**PROBLEM REQUIREMENTS:** From the entries below, transcribe exactly the lines between the line holding "Definition disas_callnear_ex (m" and the line holding "match err with", inclusive; skip all other lines.

(Collected data)
========================
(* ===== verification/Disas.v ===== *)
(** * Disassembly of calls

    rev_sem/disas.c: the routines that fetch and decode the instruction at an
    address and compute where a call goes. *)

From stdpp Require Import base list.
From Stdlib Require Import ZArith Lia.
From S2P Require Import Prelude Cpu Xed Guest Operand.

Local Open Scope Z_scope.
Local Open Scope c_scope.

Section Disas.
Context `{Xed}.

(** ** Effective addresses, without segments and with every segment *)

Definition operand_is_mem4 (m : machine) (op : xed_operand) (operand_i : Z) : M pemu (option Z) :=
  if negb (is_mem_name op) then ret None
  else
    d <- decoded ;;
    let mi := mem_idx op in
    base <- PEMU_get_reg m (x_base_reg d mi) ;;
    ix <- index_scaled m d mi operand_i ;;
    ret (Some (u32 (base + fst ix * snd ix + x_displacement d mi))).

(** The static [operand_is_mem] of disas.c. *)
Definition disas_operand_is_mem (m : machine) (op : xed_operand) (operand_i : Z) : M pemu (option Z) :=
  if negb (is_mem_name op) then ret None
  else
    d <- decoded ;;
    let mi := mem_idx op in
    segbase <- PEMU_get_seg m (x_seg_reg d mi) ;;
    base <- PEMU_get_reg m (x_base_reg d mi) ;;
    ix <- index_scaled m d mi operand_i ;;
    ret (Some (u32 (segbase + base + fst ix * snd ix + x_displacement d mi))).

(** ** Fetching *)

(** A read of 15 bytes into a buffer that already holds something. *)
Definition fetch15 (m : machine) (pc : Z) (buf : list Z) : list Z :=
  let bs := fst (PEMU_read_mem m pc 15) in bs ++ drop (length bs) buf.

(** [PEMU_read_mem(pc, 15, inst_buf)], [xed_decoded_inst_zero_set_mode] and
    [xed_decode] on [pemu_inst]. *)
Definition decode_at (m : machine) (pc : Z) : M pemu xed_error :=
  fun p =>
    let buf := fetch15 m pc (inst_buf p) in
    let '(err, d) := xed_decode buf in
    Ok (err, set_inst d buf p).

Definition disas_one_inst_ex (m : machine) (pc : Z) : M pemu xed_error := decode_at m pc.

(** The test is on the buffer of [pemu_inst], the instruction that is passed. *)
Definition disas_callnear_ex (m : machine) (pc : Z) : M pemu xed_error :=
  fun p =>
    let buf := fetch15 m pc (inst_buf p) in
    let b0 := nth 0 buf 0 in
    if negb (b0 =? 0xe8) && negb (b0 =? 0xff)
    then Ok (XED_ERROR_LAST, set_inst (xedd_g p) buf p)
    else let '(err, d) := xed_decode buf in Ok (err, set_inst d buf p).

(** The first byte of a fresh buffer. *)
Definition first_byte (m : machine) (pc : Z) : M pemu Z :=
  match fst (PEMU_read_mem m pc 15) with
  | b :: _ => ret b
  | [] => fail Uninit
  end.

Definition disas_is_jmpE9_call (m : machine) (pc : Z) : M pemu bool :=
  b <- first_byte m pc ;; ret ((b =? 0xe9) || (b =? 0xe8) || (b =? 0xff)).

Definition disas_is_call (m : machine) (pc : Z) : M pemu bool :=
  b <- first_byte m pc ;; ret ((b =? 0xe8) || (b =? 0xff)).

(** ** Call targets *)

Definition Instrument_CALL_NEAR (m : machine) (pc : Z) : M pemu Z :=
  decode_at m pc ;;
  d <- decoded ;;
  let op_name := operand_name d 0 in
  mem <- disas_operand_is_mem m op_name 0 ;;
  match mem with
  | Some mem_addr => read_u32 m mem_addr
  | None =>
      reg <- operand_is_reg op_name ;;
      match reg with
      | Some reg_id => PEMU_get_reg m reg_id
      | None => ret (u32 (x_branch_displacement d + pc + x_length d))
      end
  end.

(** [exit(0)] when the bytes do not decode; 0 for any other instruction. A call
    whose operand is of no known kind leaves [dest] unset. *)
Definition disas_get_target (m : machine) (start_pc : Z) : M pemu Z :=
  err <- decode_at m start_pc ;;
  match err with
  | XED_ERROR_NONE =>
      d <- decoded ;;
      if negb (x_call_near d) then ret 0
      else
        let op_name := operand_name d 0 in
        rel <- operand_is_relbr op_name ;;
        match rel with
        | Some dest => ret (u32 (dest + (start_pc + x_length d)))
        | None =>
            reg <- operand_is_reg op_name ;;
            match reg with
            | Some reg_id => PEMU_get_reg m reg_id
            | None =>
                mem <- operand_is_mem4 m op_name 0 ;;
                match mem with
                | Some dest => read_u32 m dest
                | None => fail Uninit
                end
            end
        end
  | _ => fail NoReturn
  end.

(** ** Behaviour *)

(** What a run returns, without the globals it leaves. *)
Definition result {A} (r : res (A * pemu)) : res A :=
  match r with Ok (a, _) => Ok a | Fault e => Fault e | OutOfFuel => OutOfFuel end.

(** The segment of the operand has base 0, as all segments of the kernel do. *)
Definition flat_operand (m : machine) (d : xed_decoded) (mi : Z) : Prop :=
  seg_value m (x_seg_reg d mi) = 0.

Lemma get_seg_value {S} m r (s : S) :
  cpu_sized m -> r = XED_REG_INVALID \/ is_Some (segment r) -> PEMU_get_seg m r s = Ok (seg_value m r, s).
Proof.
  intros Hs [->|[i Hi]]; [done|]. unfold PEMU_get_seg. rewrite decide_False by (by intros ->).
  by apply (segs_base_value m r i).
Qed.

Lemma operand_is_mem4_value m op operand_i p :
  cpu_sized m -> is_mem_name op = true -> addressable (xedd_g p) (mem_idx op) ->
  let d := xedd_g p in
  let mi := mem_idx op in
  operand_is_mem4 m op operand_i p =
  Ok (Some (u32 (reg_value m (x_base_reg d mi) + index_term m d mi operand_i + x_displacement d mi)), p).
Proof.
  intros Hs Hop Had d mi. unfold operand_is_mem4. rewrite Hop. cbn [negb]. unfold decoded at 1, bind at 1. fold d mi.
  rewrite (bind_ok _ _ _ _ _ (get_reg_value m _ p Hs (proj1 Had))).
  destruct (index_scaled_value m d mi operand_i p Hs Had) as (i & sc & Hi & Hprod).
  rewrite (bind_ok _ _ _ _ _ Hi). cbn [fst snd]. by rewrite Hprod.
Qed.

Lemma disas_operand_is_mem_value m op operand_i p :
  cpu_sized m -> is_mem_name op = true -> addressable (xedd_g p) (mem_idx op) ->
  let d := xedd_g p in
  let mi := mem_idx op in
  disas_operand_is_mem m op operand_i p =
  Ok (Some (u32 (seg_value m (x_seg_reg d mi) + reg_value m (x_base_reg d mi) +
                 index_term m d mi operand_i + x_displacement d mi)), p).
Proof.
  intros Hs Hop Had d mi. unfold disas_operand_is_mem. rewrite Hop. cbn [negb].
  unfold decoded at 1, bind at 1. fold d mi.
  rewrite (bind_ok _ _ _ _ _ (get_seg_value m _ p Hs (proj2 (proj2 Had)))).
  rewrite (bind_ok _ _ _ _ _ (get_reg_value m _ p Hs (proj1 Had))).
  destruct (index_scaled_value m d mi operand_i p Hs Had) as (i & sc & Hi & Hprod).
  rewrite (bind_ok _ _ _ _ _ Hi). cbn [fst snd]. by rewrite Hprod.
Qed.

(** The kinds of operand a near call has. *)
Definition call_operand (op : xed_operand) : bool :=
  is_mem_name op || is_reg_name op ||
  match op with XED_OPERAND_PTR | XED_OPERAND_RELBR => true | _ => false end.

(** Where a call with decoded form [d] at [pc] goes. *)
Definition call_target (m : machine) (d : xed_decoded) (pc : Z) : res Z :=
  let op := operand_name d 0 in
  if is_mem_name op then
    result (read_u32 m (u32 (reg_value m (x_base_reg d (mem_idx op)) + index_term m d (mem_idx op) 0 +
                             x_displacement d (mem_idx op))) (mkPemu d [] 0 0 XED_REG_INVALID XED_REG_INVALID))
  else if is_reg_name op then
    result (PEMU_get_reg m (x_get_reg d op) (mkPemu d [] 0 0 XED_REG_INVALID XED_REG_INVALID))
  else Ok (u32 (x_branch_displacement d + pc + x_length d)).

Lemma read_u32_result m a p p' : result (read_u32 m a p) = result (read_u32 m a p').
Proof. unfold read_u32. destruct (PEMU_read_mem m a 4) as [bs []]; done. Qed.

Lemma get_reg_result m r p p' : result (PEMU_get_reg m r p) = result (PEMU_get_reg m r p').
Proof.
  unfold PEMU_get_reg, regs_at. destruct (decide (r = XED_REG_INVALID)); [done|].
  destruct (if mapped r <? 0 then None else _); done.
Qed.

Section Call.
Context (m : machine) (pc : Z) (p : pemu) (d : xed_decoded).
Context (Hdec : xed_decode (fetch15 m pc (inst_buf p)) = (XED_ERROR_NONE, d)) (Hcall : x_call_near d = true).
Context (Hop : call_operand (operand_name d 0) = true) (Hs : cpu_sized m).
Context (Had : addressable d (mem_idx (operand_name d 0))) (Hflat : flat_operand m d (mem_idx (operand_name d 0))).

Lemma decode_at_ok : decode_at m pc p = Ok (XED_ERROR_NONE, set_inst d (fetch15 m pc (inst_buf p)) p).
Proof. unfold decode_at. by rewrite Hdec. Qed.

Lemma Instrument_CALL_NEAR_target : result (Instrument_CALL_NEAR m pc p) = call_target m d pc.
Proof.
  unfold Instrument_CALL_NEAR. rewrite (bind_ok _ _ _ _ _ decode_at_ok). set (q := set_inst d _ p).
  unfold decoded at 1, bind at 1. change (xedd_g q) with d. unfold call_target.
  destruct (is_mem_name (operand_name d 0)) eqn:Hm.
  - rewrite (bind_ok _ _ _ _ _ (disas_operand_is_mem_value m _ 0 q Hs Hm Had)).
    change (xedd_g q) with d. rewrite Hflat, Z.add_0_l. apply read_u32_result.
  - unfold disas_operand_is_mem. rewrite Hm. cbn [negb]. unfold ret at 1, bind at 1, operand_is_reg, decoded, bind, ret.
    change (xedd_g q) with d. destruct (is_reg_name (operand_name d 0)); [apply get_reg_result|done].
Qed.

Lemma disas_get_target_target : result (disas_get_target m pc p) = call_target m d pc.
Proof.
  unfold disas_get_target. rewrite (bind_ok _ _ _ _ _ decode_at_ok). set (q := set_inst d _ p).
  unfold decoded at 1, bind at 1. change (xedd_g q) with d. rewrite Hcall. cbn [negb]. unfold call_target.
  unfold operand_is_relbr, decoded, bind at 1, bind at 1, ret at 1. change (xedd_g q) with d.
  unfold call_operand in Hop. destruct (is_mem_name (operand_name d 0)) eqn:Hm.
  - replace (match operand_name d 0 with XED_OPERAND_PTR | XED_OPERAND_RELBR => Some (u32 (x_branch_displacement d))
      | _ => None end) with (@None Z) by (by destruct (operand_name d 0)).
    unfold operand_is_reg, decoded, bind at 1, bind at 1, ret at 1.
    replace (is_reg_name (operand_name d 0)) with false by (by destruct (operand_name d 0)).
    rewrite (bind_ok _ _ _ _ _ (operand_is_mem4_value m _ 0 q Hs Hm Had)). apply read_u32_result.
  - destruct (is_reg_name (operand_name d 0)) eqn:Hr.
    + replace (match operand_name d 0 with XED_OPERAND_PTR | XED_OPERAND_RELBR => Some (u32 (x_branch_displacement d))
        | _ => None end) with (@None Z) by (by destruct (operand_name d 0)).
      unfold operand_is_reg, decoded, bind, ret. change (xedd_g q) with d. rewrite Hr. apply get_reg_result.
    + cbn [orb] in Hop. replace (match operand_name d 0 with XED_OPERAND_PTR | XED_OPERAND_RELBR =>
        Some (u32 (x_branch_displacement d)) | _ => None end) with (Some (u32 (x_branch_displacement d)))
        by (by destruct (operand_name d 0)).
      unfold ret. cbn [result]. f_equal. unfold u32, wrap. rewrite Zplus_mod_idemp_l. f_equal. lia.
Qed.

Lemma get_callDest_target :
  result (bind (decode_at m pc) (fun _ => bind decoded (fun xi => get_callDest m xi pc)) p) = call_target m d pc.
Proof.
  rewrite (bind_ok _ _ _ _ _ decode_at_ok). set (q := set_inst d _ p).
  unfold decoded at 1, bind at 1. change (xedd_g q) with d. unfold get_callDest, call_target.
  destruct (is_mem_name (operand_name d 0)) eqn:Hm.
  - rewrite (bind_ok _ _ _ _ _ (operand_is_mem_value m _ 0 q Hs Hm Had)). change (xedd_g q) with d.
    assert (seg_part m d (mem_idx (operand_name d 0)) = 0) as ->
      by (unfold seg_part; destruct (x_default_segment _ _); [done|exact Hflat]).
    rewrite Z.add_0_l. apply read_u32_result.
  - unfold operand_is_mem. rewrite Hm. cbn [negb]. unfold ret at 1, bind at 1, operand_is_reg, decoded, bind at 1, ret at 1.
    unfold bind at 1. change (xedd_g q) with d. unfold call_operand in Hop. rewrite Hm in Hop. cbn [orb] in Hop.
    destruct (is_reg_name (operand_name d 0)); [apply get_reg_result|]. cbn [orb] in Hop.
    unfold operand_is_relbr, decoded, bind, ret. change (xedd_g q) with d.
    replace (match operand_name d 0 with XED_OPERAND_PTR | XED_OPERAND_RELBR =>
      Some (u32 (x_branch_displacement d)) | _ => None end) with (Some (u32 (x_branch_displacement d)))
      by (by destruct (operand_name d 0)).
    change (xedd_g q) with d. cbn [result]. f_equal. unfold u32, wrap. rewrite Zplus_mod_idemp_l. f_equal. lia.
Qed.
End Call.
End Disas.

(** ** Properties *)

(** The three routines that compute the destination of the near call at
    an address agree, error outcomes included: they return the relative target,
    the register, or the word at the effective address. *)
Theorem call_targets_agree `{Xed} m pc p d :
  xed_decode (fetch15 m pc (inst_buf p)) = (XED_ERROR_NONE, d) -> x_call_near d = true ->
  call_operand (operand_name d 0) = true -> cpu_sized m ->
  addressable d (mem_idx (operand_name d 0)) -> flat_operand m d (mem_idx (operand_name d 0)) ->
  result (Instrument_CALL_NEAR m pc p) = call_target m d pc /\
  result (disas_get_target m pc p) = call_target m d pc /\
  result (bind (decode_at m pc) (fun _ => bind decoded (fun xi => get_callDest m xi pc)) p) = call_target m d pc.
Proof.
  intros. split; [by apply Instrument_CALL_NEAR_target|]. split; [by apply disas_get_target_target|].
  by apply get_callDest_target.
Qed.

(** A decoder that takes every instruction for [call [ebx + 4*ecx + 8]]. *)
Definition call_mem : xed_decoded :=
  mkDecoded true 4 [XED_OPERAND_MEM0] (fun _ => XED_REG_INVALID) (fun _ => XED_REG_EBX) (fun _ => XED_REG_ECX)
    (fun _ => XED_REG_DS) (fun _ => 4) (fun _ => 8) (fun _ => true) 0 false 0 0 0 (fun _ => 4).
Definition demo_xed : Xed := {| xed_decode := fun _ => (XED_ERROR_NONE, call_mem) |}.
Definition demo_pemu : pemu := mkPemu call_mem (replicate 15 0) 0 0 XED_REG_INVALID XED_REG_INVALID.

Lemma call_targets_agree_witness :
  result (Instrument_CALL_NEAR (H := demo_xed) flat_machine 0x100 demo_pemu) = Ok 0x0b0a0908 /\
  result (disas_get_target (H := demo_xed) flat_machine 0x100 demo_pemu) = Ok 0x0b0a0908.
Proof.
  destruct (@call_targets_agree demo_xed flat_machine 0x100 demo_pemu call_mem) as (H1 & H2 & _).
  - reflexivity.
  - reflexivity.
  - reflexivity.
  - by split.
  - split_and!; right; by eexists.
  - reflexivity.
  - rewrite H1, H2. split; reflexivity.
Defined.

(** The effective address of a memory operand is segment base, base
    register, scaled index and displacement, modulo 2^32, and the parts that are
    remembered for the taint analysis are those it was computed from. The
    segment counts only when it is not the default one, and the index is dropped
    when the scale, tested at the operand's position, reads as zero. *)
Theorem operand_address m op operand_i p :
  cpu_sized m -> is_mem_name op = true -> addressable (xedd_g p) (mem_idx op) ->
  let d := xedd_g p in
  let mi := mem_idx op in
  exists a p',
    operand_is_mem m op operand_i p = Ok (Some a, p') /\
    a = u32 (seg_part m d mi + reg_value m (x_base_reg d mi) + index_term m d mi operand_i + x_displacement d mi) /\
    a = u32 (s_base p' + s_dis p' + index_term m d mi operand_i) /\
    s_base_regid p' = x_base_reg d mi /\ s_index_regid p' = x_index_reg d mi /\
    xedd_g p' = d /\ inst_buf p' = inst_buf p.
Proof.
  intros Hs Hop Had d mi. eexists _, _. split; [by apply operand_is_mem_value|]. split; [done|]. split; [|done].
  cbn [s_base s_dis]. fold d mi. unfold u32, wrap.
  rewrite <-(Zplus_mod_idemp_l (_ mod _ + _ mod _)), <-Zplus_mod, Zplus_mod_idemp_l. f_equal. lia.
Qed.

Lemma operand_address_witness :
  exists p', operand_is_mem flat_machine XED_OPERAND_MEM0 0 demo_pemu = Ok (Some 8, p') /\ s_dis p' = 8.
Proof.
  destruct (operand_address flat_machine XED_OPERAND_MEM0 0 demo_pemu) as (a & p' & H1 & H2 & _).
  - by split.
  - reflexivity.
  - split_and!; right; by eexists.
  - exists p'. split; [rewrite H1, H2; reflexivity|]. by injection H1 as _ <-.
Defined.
========================
**EXERCISE RESPONSE:**
Definition disas_callnear_ex (m : machine) (pc : Z) : M pemu xed_error :=
  fun p =>
    let buf := fetch15 m pc (inst_buf p) in
    let b0 := nth 0 buf 0 in
    if negb (b0 =? 0xe8) && negb (b0 =? 0xff)
    then Ok (XED_ERROR_LAST, set_inst (xedd_g p) buf p)
    else let '(err, d) := xed_decode buf in Ok (err, set_inst d buf p).

(** The first byte of a fresh buffer. *)
Definition first_byte (m : machine) (pc : Z) : M pemu Z :=
  match fst (PEMU_read_mem m pc 15) with
  | b :: _ => ret b
  | [] => fail Uninit
  end.

Definition disas_is_jmpE9_call (m : machine) (pc : Z) : M pemu bool :=
  b <- first_byte m pc ;; ret ((b =? 0xe9) || (b =? 0xe8) || (b =? 0xff)).

Definition disas_is_call (m : machine) (pc : Z) : M pemu bool :=
  b <- first_byte m pc ;; ret ((b =? 0xe8) || (b =? 0xff)).

(** ** Call targets *)

Definition Instrument_CALL_NEAR (m : machine) (pc : Z) : M pemu Z :=
  decode_at m pc ;;
  d <- decoded ;;
  let op_name := operand_name d 0 in
  mem <- disas_operand_is_mem m op_name 0 ;;
  match mem with
  | Some mem_addr => read_u32 m mem_addr
  | None =>
      reg <- operand_is_reg op_name ;;
      match reg with
      | Some reg_id => PEMU_get_reg m reg_id
      | None => ret (u32 (x_branch_displacement d + pc + x_length d))
      end
  end.

(** [exit(0)] when the bytes do not decode; 0 for any other instruction. A call
    whose operand is of no known kind leaves [dest] unset. *)
Definition disas_get_target (m : machine) (start_pc : Z) : M pemu Z :=
  err <- decode_at m start_pc ;;
  match err with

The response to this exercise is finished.